Mireille Jacobson, RAND Corporation and NBER; Joseph Newhouse, Harvard University and NBER; and Craig Earle, Harvard University

Can Physician Induced Demand Benefit Patients? Evidence from a Major Change to Medicare Chemotherapy Reimbursement Policy

In the economics literature, physician-induced demand is a phenomenon whereby physicians respond to negative income shocks by exploiting their agency relationship to provide excessive care. In principle, however, increasing provision could remedy under-provision of care. Jacobson, Newhouse, and Earle demonstrate such a case in the context of a 2005 reform to Medicare's reimbursement policy which significantly reduced payments to physicians for many chemotherapy drugs. They demonstrate a sharp change in the treatment patterns of Medicare beneficiaries diagnosed with lung cancer in the months just after, relative to just before, that payment change: a roughly 10 percent increase in the likelihood of chemotherapy treatment. The treatment change was specific to the physician-office setting, not the outpatient-hospital setting in which there was no change in reimbursement until a full year later. In addition, the types of drugs used by physicians changed: drugs that lost the most margin were used less intensively and expensive drugs, favored by a uniform 6 percent average margin built into the new payment system, were used more intensively than prior to the reform. Surprisingly perhaps, the change in treatment improved patient outcomes: the likelihood of death at 3, 6, and 9 months after diagnosis declined by 2-3 percent. The improvement in survival was even larger for the oldest patients, who had been under-treated according to the clinical literature.
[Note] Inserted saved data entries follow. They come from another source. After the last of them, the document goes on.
(* ===== verification/SchedInv.v ===== *)
(** * SchedInv: what the scheduler guarantees

    The invariant of the scheduler, its preservation by every operation, and
    the properties of picking, quantum expiry, ageing, blocking and of the
    timer handler, for the C code over memory by the refinement of Sched.v. *)

From S2P Require Import Prelude Memory KString ListDS PortIO Pic Pcb Sched.

(** ** The invariant *)

(** The queue a process belongs in, by its state and priority. *)
Definition home (c : ProcessControlBlock) : option nat :=
  match state c with
  | STATE_READY => Some (Z.to_nat (priority c))
  | STATE_WAITING => Some WAITQ
  | _ => None
  end.

(** [p] is in queue [i]. *)
Definition qin (qs : list (list Z)) (i : nat) (p : Z) : Prop := ∃ ns, qs !! i = Some ns ∧ p ∈ ns.

Definition pcb_ok (c : ProcessControlBlock) : Prop :=
  0 ≤ priority c < MLFQ_LEVELS ∧ 0 < quantum_remaining c < 4294967296 ∧ 0 ≤ age_ticks c < AGE_TICK_MAX.

(** The current process: none, the idle process, or one that runs or that
    has just blocked. *)
Definition cur_ok (procs : gmap Z ProcessControlBlock) (cur idle : Z) : Prop :=
  cur = NULL ∨ cur = idle ∨
  ∃ c, procs !! cur = Some c ∧ (state c = STATE_RUNNING ∨ state c = STATE_WAITING).

(** [U]: the processes created but not yet enqueued. A process other than
    these and idle is queued exactly where it belongs; only the current
    process and idle run. *)
Record ainv (U : gset Z) (A : asched) : Prop := {
  ai_len : length (a_queues A) = 5%nat;
  ai_nodup : ∀ i ns, a_queues A !! i = Some ns → NoDup ns;
  ai_home : ∀ i p, qin (a_queues A) i p ↔
    ((p ∉ U) ∧ p ≠ a_idle A ∧ ∃ c, a_procs A !! p = Some c ∧ home c = Some i);
  ai_procs : ∀ p c, a_procs A !! p = Some c → p ≠ NULL ∧ pcb_ok c;
  ai_run : ∀ p c, a_procs A !! p = Some c → state c = STATE_RUNNING → p = a_idle A ∨ p = a_cur A;
  ai_cur : cur_ok (a_procs A) (a_cur A) (a_idle A);
  ai_new : ∀ p, p ∈ U → ∃ c, a_procs A !! p = Some c ∧ state c = STATE_READY;
  ai_idle : (a_idle A ∉ U) ∧ ∃ c, a_procs A !! a_idle A = Some c ∧ state c ≠ STATE_WAITING
}.
(** [vterm_flush] makes the framebuffer show the screen buffer. *)
Lemma flush_run s v m : vat s v m → vt_ok v →
  ∃ m', vrun s vterm_flush tt v m' ∧ mirror m' v ∧ off_screen_same m m'.
Proof.
  intros Hs Hok. unfold vterm_flush.
  destruct (vrun_mfor (λ r v1 m1, v1 = v ∧ off_screen_same m m1 ∧
      ∀ r' c', on_screen r' c' → r' < r → fb_word m1 r' c' = cell_value (cell_at v r' c'))
    0 SCREEN_ROWS (λ r, mfor 0 SCREEN_COLS (λ c, flush_cell r c)) s v m) as (v1 & m1 & (s1 & Hr1 & H1) & -> & Hsame & Hm1);
    [done|done|split_and!; [done|done|]; intros r' c' [? ?]; lia| |].
  - intros r s1 v1 m1 Hr H1 (-> & Hsame & Hm1).
    destruct (vrun_mfor (λ c v2 m2, v2 = v ∧ off_screen_same m m2 ∧
        (∀ r' c', on_screen r' c' → r' < r → fb_word m2 r' c' = cell_value (cell_at v r' c')) ∧
        ∀ c', 0 ≤ c' < c → c' < SCREEN_COLS → fb_word m2 r c' = cell_value (cell_at v r c'))
      0 SCREEN_COLS (λ c, flush_cell r c) s1 v m1) as (v2 & m2 & Hr2 & -> & Hsame2 & Hrows & Hrow);
      [done|done|split_and!; [done|done|done|]; lia| |].
    + intros c s2 v2 m2 Hc H2 (-> & Hsame2 & Hrows & Hrow).
      destruct (flush_cell_run s2 v m2 r c H2 (vo_pal _ Hok) ltac:(by split)) as (m3 & Hr3 & Hw & Ho & Hs3).
      exists v, m3. split; [done|]. split_and!; [done|by eapply off_screen_trans| |].
      * intros r' c' Hon Hlt. rewrite Ho; [by apply Hrows|done|]. intros [= -> ->]. lia.
      * intros c' Hc' Hlt. destruct (decide (c' = c)) as [->|Hne]; [done|].
        rewrite Ho; [apply Hrow; lia|split; lia|]. by intros [= ->].
    + exists v, m2. split; [done|]. split_and!; [done|done|]. intros r' c' Hon Hlt.
      destruct (decide (r' = r)) as [->|Hne]; [destruct Hon as [_ Hc]; apply Hrow; [done|by destruct Hc]|apply Hrows; [done|lia]].
  - exists m1. split_and!; [|intros r c Hon; apply Hm1; [done|by destruct Hon as [[? ?] ?]]|done].
    eapply vrun_bind; [by exists s1|]. intros s2 H2. eapply vrun_gets; [exact H2|].
    pose proof (move_run s2 v m1 (cursor_row v) (cursor_col v) H2) as Hmv. by rewrite moved_self in Hmv.
Qed.

(** In stream mode an operation keeps the framebuffer showing the buffer; in
    block mode it does not touch it. *)
Definition shows (m : mem) (v : VTerm) (m' : mem) (v' : VTerm) : Prop :=
  off_screen_same m m' ∧
  match current_mode v with
  | BUFFER_MODE_STREAM => mirror m v → mirror m' v'
  | BUFFER_MODE_BLOCK => m' = m
  end.

Lemma shows_refl m v v' : (∀ r c, on_screen r c → cell_at v' r c = cell_at v r c) → shows m v m v'.
Proof.
  intros H. split; [done|]. destruct (current_mode v); [|done]. intros Hm r c Hon. by rewrite Hm, H.
Qed.

Lemma shows_trans m v m1 v1 m2 v2 :
  shows m v m1 v1 → current_mode v1 = current_mode v → shows m1 v1 m2 v2 → shows m v m2 v2.
Proof.
  intros [H1 H2] Hmode [H3 H4]. split; [by eapply off_screen_trans|]. rewrite Hmode in H4.
  destruct (current_mode v); [auto|congruence].
Qed.

(** Only cells differ. *)
Definition same_frame (v v' : VTerm) : Prop := v' = set_cells (screen_buffer v') v.

Lemma flush_if_stream_run s v m : vat s v m → vt_ok v →
  ∃ m', vrun s flush_if_stream tt v m' ∧ off_screen_same m m' ∧
    match current_mode v with BUFFER_MODE_STREAM => mirror m' v | BUFFER_MODE_BLOCK => m' = m end.
Proof.
  intros Hs Hok. unfold flush_if_stream. destruct (current_mode v) eqn:E.
  - destruct (flush_run s v m Hs Hok) as (m' & Hr & Hmir & Hsame). exists m'.
    split; [eapply vrun_gets; [exact Hs|by rewrite E]|done].
  - exists m. split; [eapply vrun_gets; [exact Hs|rewrite E; by apply vrun_ret]|done].
Qed.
Benjamin Handel, University of California at Berkeley and NBER, and Jonathan Kolstad, University of Pennsylvania and NBER

Health Insurance for Humans: Information Frictions, Plan Choice, and Consumer Welfare

Traditional models of insurance choice are predicated on rational choice and risk protection. When these models are taken to data, it is typical to use the choices that consumers make from menus of health insurance options to estimate their risk preferences. A key empirical assumption is that, conditioning on observed health risk, risk preferences represent the primary component of persistent unobserved preferences. If other factors, such as information about plan options or perceived plan hassle costs, also affect choices, then risk preference estimates will be biased. In addition to having positive implications for choice predictions, omitting such unobserved choice factors can have normative implications for welfare analysis. Handel and Kolstad combine administrative data on health plan choices with unique survey data on consumer beliefs and other unobserved preference factors in order to separately identify risk preferences, information frictions, and plan hassle costs. These datasets are linked at the individual level, allowing the researchers to develop a simple empirical framework. They show that including additional factors in choice affects standard preference parameters. Then they develop a welfare framework that integrates both information frictions and hassle costs, and assess the welfare impact of a counterfactual menu design with only a high-deductible health plan option. The welfare loss from the restricted menu of plans is 46 percent lower after accounting for information frictions and hassle costs. This illustrates that welfare implications, and subsequent policy decisions, differ substantially after accounting for these additional choice factors.